### Data for the task ###

Lemma save_patch_persists_output_witness :
  bank_ok (loop cfg_main PatchEncoder.none false (power_up 512))
  /\ rgbmpots (loop cfg_main PatchEncoder.none false (power_up 512))
     = {| rgb := {| R := 128; G := 128; B := 128 |}; M := 128 |}
  /\ patches (save_patch cfg_main
                (rgbstrp_set {| R := 1; G := 2; B := 3 |}
                   (loop cfg_main PatchEncoder.none false (power_up 512)))) !! 0%nat
     = Some {| rgb := {| R := 1; G := 2; B := 3 |}; M := 128 |}.
Proof.
  assert (H : bank_ok (rgbstrp_set {| R := 1; G := 2; B := 3 |}
                         (loop cfg_main PatchEncoder.none false (power_up 512)))).
  { split; [reflexivity|simpl; lia]. }
  split; [split; [reflexivity|simpl; lia]|]. split; [reflexivity|].
  destruct (save_patch_persists_output cfg_main _ H) as (_ & _ & _ & P & _).
  exact P.
Defined.

(** ** Scenarios *)

(** Start-up with 10, 20, 30, 40 stored in slot 0: Held, and the output
    reads back as stored. *)
Example boot_loads_patch_0 :
  Held (setup cfg_main
          (set_eeprom (EEPROM_put 0 {| rgb := {| R := 10; G := 20; B := 30 |}; M := 40 |} ∅)
             (power_up 512)))
  /\ output (setup cfg_main
          (set_eeprom (EEPROM_put 0 {| rgb := {| R := 10; G := 20; B := 30 |}; M := 40 |} ∅)
             (power_up 512)))
     = {| rgb := {| R := 10; G := 20; B := 30 |}; M := 40 |}.
Proof. split; reflexivity. Qed.

(** [#AABBCC] and a line feed received while Live. *)
Example serial_rgb_line :
  Live (power_up 512)
  /\ Held (serialEvent cfg_main ("#AABBCC" ++ String newline EmptyString) (power_up 512))
  /\ output (serialEvent cfg_main ("#AABBCC" ++ String newline EmptyString) (power_up 512))
     = {| rgb := {| R := 170; G := 187; B := 204 |}; M := 0 |}.
Proof. repeat split. Qed.

Example serial_rgbm_line :
  output (serialEvent cfg_main ("#AABBCCDD" ++ String newline EmptyString) (power_up 512))
  = {| rgb := {| R := 170; G := 187; B := 204 |}; M := 221 |}.
Proof. reflexivity. Qed.

Example serial_query :
  serial (serialEvent cfg_main ("#AABBCCDD" ++ String newline (String "g" EmptyString))
            (power_up 512))
  = ["Current Color: #aabbccdd"; "R: 170"; "G: 187"; "B: 204"; "M: 221"]%string.
Proof. reflexivity. Qed.

Example serial_malformed_line :
  serialEvent cfg_main ("#ZZZZZZ" ++ String newline EmptyString) (power_up 512)
  = Serial_println "Invalid hex value!" (power_up 512).
Proof. reflexivity. Qed.

(** * Further properties of the firmware *)

(** ** uint32_pow and hexstr_to_uint32 beyond 32 bits *)

(** [uint32_pow] is the power reduced modulo 2^32: exact as long as the
    power fits 32 bits, wrapped (without any sign of it) beyond. *)
Theorem uint32_pow_modulo (base pow : Z) :
  0 <= pow ->
  uint32_pow base pow = u32 (base ^ pow)
  /\ (0 <= base ^ pow < 2 ^ 32 -> uint32_pow base pow = base ^ pow).
Proof.
  intros Hp.
  assert (E : uint32_pow base pow = u32 (base ^ pow)).
  { unfold uint32_pow. rewrite <- uint32_pow_wrapped by reflexivity.
    rewrite uint32_pow_loop_eq, Z2Nat.id, Z.mul_1_l by lia. reflexivity. }
  split; [exact E|]. intros Hr. rewrite E. now apply u32_small.
Qed.

Lemma uint32_pow_modulo_witness :
  uint32_pow 16 7 = 268435456 /\ uint32_pow 16 8 = 0.
Proof.
  destruct (uint32_pow_modulo 16 7 ltac:(lia)) as [_ P7].
  destruct (uint32_pow_modulo 16 8 ltac:(lia)) as [P8 _].
  split; [rewrite P7; [reflexivity|simpl; lia]|rewrite P8; reflexivity].
Defined.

###

- Problem to work on -
For this exercise, transcribe all the records exactly.

- Solution for this problem -
Lemma save_patch_persists_output_witness :
  bank_ok (loop cfg_main PatchEncoder.none false (power_up 512))
  /\ rgbmpots (loop cfg_main PatchEncoder.none false (power_up 512))
     = {| rgb := {| R := 128; G := 128; B := 128 |}; M := 128 |}
  /\ patches (save_patch cfg_main
                (rgbstrp_set {| R := 1; G := 2; B := 3 |}
                   (loop cfg_main PatchEncoder.none false (power_up 512)))) !! 0%nat
     = Some {| rgb := {| R := 1; G := 2; B := 3 |}; M := 128 |}.
Proof.
  assert (H : bank_ok (rgbstrp_set {| R := 1; G := 2; B := 3 |}
                         (loop cfg_main PatchEncoder.none false (power_up 512)))).
  { split; [reflexivity|simpl; lia]. }
  split; [split; [reflexivity|simpl; lia]|]. split; [reflexivity|].
  destruct (save_patch_persists_output cfg_main _ H) as (_ & _ & _ & P & _).
  exact P.
Defined.

(** ** Scenarios *)

(** Start-up with 10, 20, 30, 40 stored in slot 0: Held, and the output
    reads back as stored. *)
Example boot_loads_patch_0 :
  Held (setup cfg_main
          (set_eeprom (EEPROM_put 0 {| rgb := {| R := 10; G := 20; B := 30 |}; M := 40 |} ∅)
             (power_up 512)))
  /\ output (setup cfg_main
          (set_eeprom (EEPROM_put 0 {| rgb := {| R := 10; G := 20; B := 30 |}; M := 40 |} ∅)
             (power_up 512)))
     = {| rgb := {| R := 10; G := 20; B := 30 |}; M := 40 |}.
Proof. split; reflexivity. Qed.

(** [#AABBCC] and a line feed received while Live. *)
Example serial_rgb_line :
  Live (power_up 512)
  /\ Held (serialEvent cfg_main ("#AABBCC" ++ String newline EmptyString) (power_up 512))
  /\ output (serialEvent cfg_main ("#AABBCC" ++ String newline EmptyString) (power_up 512))
     = {| rgb := {| R := 170; G := 187; B := 204 |}; M := 0 |}.
Proof. repeat split. Qed.

Example serial_rgbm_line :
  output (serialEvent cfg_main ("#AABBCCDD" ++ String newline EmptyString) (power_up 512))
  = {| rgb := {| R := 170; G := 187; B := 204 |}; M := 221 |}.
Proof. reflexivity. Qed.

Example serial_query :
  serial (serialEvent cfg_main ("#AABBCCDD" ++ String newline (String "g" EmptyString))
            (power_up 512))
  = ["Current Color: #aabbccdd"; "R: 170"; "G: 187"; "B: 204"; "M: 221"]%string.
Proof. reflexivity. Qed.

Example serial_malformed_line :
  serialEvent cfg_main ("#ZZZZZZ" ++ String newline EmptyString) (power_up 512)
  = Serial_println "Invalid hex value!" (power_up 512).
Proof. reflexivity. Qed.

(** * Further properties of the firmware *)

(** ** uint32_pow and hexstr_to_uint32 beyond 32 bits *)

(** [uint32_pow] is the power reduced modulo 2^32: exact as long as the
    power fits 32 bits, wrapped (without any sign of it) beyond. *)
Theorem uint32_pow_modulo (base pow : Z) :
  0 <= pow ->
  uint32_pow base pow = u32 (base ^ pow)
  /\ (0 <= base ^ pow < 2 ^ 32 -> uint32_pow base pow = base ^ pow).
Proof.
  intros Hp.
  assert (E : uint32_pow base pow = u32 (base ^ pow)).
  { unfold uint32_pow. rewrite <- uint32_pow_wrapped by reflexivity.
    rewrite uint32_pow_loop_eq, Z2Nat.id, Z.mul_1_l by lia. reflexivity. }
  split; [exact E|]. intros Hr. rewrite E. now apply u32_small.
Qed.

Lemma uint32_pow_modulo_witness :
  uint32_pow 16 7 = 268435456 /\ uint32_pow 16 8 = 0.
Proof.
  destruct (uint32_pow_modulo 16 7 ltac:(lia)) as [_ P7].
  destruct (uint32_pow_modulo 16 8 ltac:(lia)) as [P8 _].
  split; [rewrite P7; [reflexivity|simpl; lia]|rewrite P8; reflexivity].
Defined.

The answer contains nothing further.